Strategies for managing audit risks associated with a pandemic

“If the operations were continuous, you could take a random sample of the entire population, as in many previous periods, and it would give you a reply with regard to the financial statements,” he said. “But you could have had very different activities this year.” Certain industry lines could have begun to operate as they had during 2019 in the first couple of months of 2020, but the pandemic and lockout started a disruption with an end date that is still unknown.

“What you may want to do is stratify your sample so that the period that was abnormal is more intensively sampled,” Graham said.
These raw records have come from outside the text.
(** [load_weekly_data(file_path, week_label)]; [csv] is what
    [pd.read_csv(file_path)] returned, with its column names cleaned.  The
    object is updated before the name of the week file is built, and
    [week_label.replace] raises [AttributeError] when the label is [None]. *)
Definition load_weekly_data (self : processor) (file_path : string)
  (csv : list raw_row) (week_label : option string) (now : clock)
  : processor * result table :=
  match convert_percent_columns percent_columns csv with
  | Raise e => (self, Raise e)
  | Ok df0 =>
      let label := resolve_week_label file_path week_label now in
      let df := map (process_row label) df0 in
      let self' :=
        mkProcessor (dict_set label df (historical_data self))
                    (mapping_data self)
                    (Some df)
                    (all_weeks_data self)
                    (if label_in label (metadata_weeks self)
                     then metadata_weeks self
                     else (metadata_weeks self ++ [label])%list) in
      match label with
      | None => (self', Raise AttributeError)
      | Some _ => (self', Ok df)
      end
  end.

(** [load_automation_mapping(file_path)]; [csv] is the mapping file read. *)
Definition load_automation_mapping (self : processor) (csv : list mapping_row)
  : processor * list mapping_row :=
  (mkProcessor (historical_data self) (Some csv) (current_week_data self)
               (all_weeks_data self) (metadata_weeks self), csv).


(* ===================================================================== *)
(** ** Joining with the mapping and combining the weeks                  *)
(* ===================================================================== *)

(** The rows a left row is joined with: one per mapping entry with the
    same ['Message name'], in the order of the mapping; a row without an
    entry is kept once, with a null ['Automacao']. *)
Definition join_row (mapping : list mapping_row) (r : row) : list merged_row :=
  match filter (fun e => label_eqb (map_message_name e) (Message_name r)) mapping with
  | [] => [mkMerged r None]
  | es => map (fun e => mkMerged r (map_automacao e)) es
  end.

(** [pd.merge(df, mapping, on='Message name', how='left')] *)
Definition merge_left (df : table) (mapping : list mapping_row) : list merged_row :=
  flat_map (join_row mapping) df.

(** [merge_with_mapping(df)] *)
Definition merge_with_mapping (self : processor) (df : option table)
  : result (list merged_row) :=
  let df := match df with Some d => Some d | None => current_week_data self end in
  match df, mapping_data self with
  | Some d, Some m => Ok (merge_left d m)
  | _, _ => Raise ValueError
  end.

(** [combine_all_weeks()]: the stored weeks in the order of the dict. *)
Definition combine_all_weeks (self : processor) : processor * result table :=
  match historical_data self with
  | [] => (self, Raise ValueError)
  | hd =>
      let all_data := List.concat (map snd hd) in
      (mkProcessor (historical_data self) (mapping_data self)
                   (current_week_data self) (Some all_data)
                   (metadata_weeks self),
       Ok all_data)
  end.

(* ===================================================================== *)
(** ** Grouping and summing                                              *)
(* ===================================================================== *)

(** The six summed columns of a group. *)
Record totals : Type := mkTotals {
  sum_Sent : num;
  sum_Delivered : num;
  sum_Opened : num;
  sum_Clicked : num;
  sum_Bounced : num;
  sum_Unsubscribed : num
}.
(** * WTask: addressable tasks, data channels and the work queue

    A shallow embedding of [components/WTask] ([Task], [NTask], [RTask],
    [WorkQueue]) together with a sequential model of the FreeRTOS / ESP-IDF
    kernel objects they use (queues, mutexes, no-split ring buffers), and
    of the integer helpers of [components/miscellaneous], the mantissa
    arithmetic of [components/fixedpoint] and the state machine of
    [components/ultrasound].

    Conventions
    - machine integers are [Z]; a [uintN_t] holds values in [0, 2^N);
    - an object pointer is an address [Z], [nullptr] is [0];
    - a [void *] to payload bytes is an [option (list Z)], [None] being
      [nullptr];
    - one call runs at a time: while it runs no other task makes progress, so
      a wait on an unavailable kernel object expires when its timeout is
      finite and never returns when the timeout is [portMAX_DELAY]. *)

From Stdlib Require Import FunInd Recdef.
From stdpp Require Import base gmap list strings.

Local Open Scope Z_scope.

(** ** Constants of FreeRTOS and of the component *)

Definition pdTRUE : Z := 1.
Definition pdFALSE : Z := 0.
Definition errQUEUE_FULL : Z := 0.
Definition portMAX_DELAY : Z := 0xffffffff.
Definition queueSEND_TO_BACK : Z := 0.
Definition queueSEND_TO_FRONT : Z := 1.
Definition tskNO_AFFINITY : Z := 0x7FFFFFFF.
Definition rbHEADER_SIZE : Z := 8.

Definition NTASK_ID_STARTING : Z := 0x01.
Definition NTASK_QUEUE_LENGTH : Z := 8.
Definition NTASK_TYPE_NOTIF_ISR_CONTX : Z := 0xff.
Definition NTASK_TYPE_NOTIF_WORK_QUEU : Z := 0xfe.
Definition NOTIFICATION_WORK_IN_QUEUE : Z := 0x01.

Definition NTASK_LOG_TAG : string := "NTASK".
Definition RTASK_LOG_TAG : string := "RTASK".
Definition WORKQ_LOG_TAG : string := "WORKQ".

(** ** Identifier_t and Notification_t (NTask.hpp)

    Both are unions of a struct of fields and one raw word.  The target
    (ESP32, the platform of [esp_log.h] and [freertos/ringbuf.h]) is
    little-endian: the first field occupies the low-order bits of the word. *)

Record Identifier_t := { type : Z; ID : Z }.

Definition w_id (i : Identifier_t) : Z :=
  Z.lor (Z.land (type i) 0xff) (Z.shiftl (Z.land (ID i) 0xff) 8).

Definition Identifier_of_w_id (w : Z) : Identifier_t :=
  {| type := Z.land w 0xff; ID := Z.land (Z.shiftr w 8) 0xff |}.

Record Notification_t := { Identifier : Identifier_t; value : Z }.

Definition d0 (n : Notification_t) : Z :=
  Z.lor (w_id (Identifier n)) (Z.shiftl (Z.land (value n) 0xffff) 16).

(** [(Notification_t){.d0 = x}] *)
Definition Notification_of_d0 (x : Z) : Notification_t :=
  {| Identifier := Identifier_of_w_id (Z.land x 0xffff);
     value := Z.land (Z.shiftr x 16) 0xffff |}.
(** * The DaYuan corridor network of [flow/networks/da_yuan.py]

    A shallow embedding of the class [DaYuanNetwork]: the nodes, edges,
    connections and weighted routes it hands to the simulator, and the
    referential-integrity properties that tie the four collections
    together; then the start positions of the class and the example script
    [examples/sumo/traffic_light_dayuan.py] that builds the network, with
    the properties that tie them to the collections.

    Python values are modelled as the code has them: integers as [Z],
    floating point numbers as binary64 primitive floats, strings as
    [string], the dicts with a fixed set of keys as records, and the dicts
    that are filled key by key ([routes], [con_dict]) as insertion-ordered
    association lists, since Python dicts keep insertion order. *)

From Stdlib Require Import ZArith List Bool.
From Stdlib Require Import Floats.PrimFloat.
From Stdlib Require Import Strings.Ascii.
From Stdlib Require Import Numbers.DecimalString Numbers.DecimalPos Numbers.DecimalZ.
From stdpp Require Import base decidable option list strings gmap.

Set Warnings "-inexact-float".
#[local] Open Scope string_scope.
#[local] Open Scope list_scope.
#[local] Open Scope Z_scope.

(** ** Python values *)

(** The values a parameter dict can hold. *)
Inductive pyval : Type :=
  | VNone
  | VBool (b : bool)
  | VInt (n : Z)
  | VFloat (f : float)
  | VStr (s : string).

(** Truth value testing, as [if v] and [v if c else w] perform it. *)
Definition truthy (v : pyval) : bool :=
  match v with
  | VNone => false
  | VBool b => b
  | VInt n => negb (Z.eqb n 0)
  | VFloat f => negb (PrimFloat.eqb f 0%float)
  | VStr s => negb (String.eqb s "")
  end.

(** [str(n)] for an integer. *)
Definition str (n : Z) : string := NilZero.string_of_int (Z.to_int n).

(** [range(n)]. *)
Definition range (n : nat) : list Z := map Z.of_nat (seq 0 n).

(** *** Insertion-ordered dicts *)

Module PyDict.
Section Dict.
Context {V : Type}.

Definition t : Type := list (string * V).

Definition empty : t := [].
When company gets back to normal late in the year, he said, auditors will want to more intensively sample the middle phase and look together at the start and end of the year.

The severe disruption to the economy from the pandemic threatens plunging many businesses into ruin, and private companies may pose higher risks than public companies.

Graham reported that, traditionally, auditors face the possibility of lawsuits in about 80 percent of bankruptcies because the creditors of the client may accuse them of failure to recognise the degree to which the financial condition of the client declined prior to the bankruptcy. When a customer is purchased, the purchasing company may sue the auditor if the buyer discovers any failure after the sale is closed or considers mistakes in reporting in the newly acquired company that it decides it is significantly overpaid. Since it is all but inevitable that for the rest of 2020 and maybe until 2021, an exceptionally high increase in bankruptcies will mar the corporate climate, Graham predicts that litigation targeting auditors will also rise.

“That’s going to be a dramatic environmental change,” he added. The unusually extreme litigation threats facing the profession, in his opinion, put an increased urgency on carefully mapping the plan for each interaction and being exceptionally diligent in collecting the records and recording the facts reviewed while carrying out simple procedures such as sampling.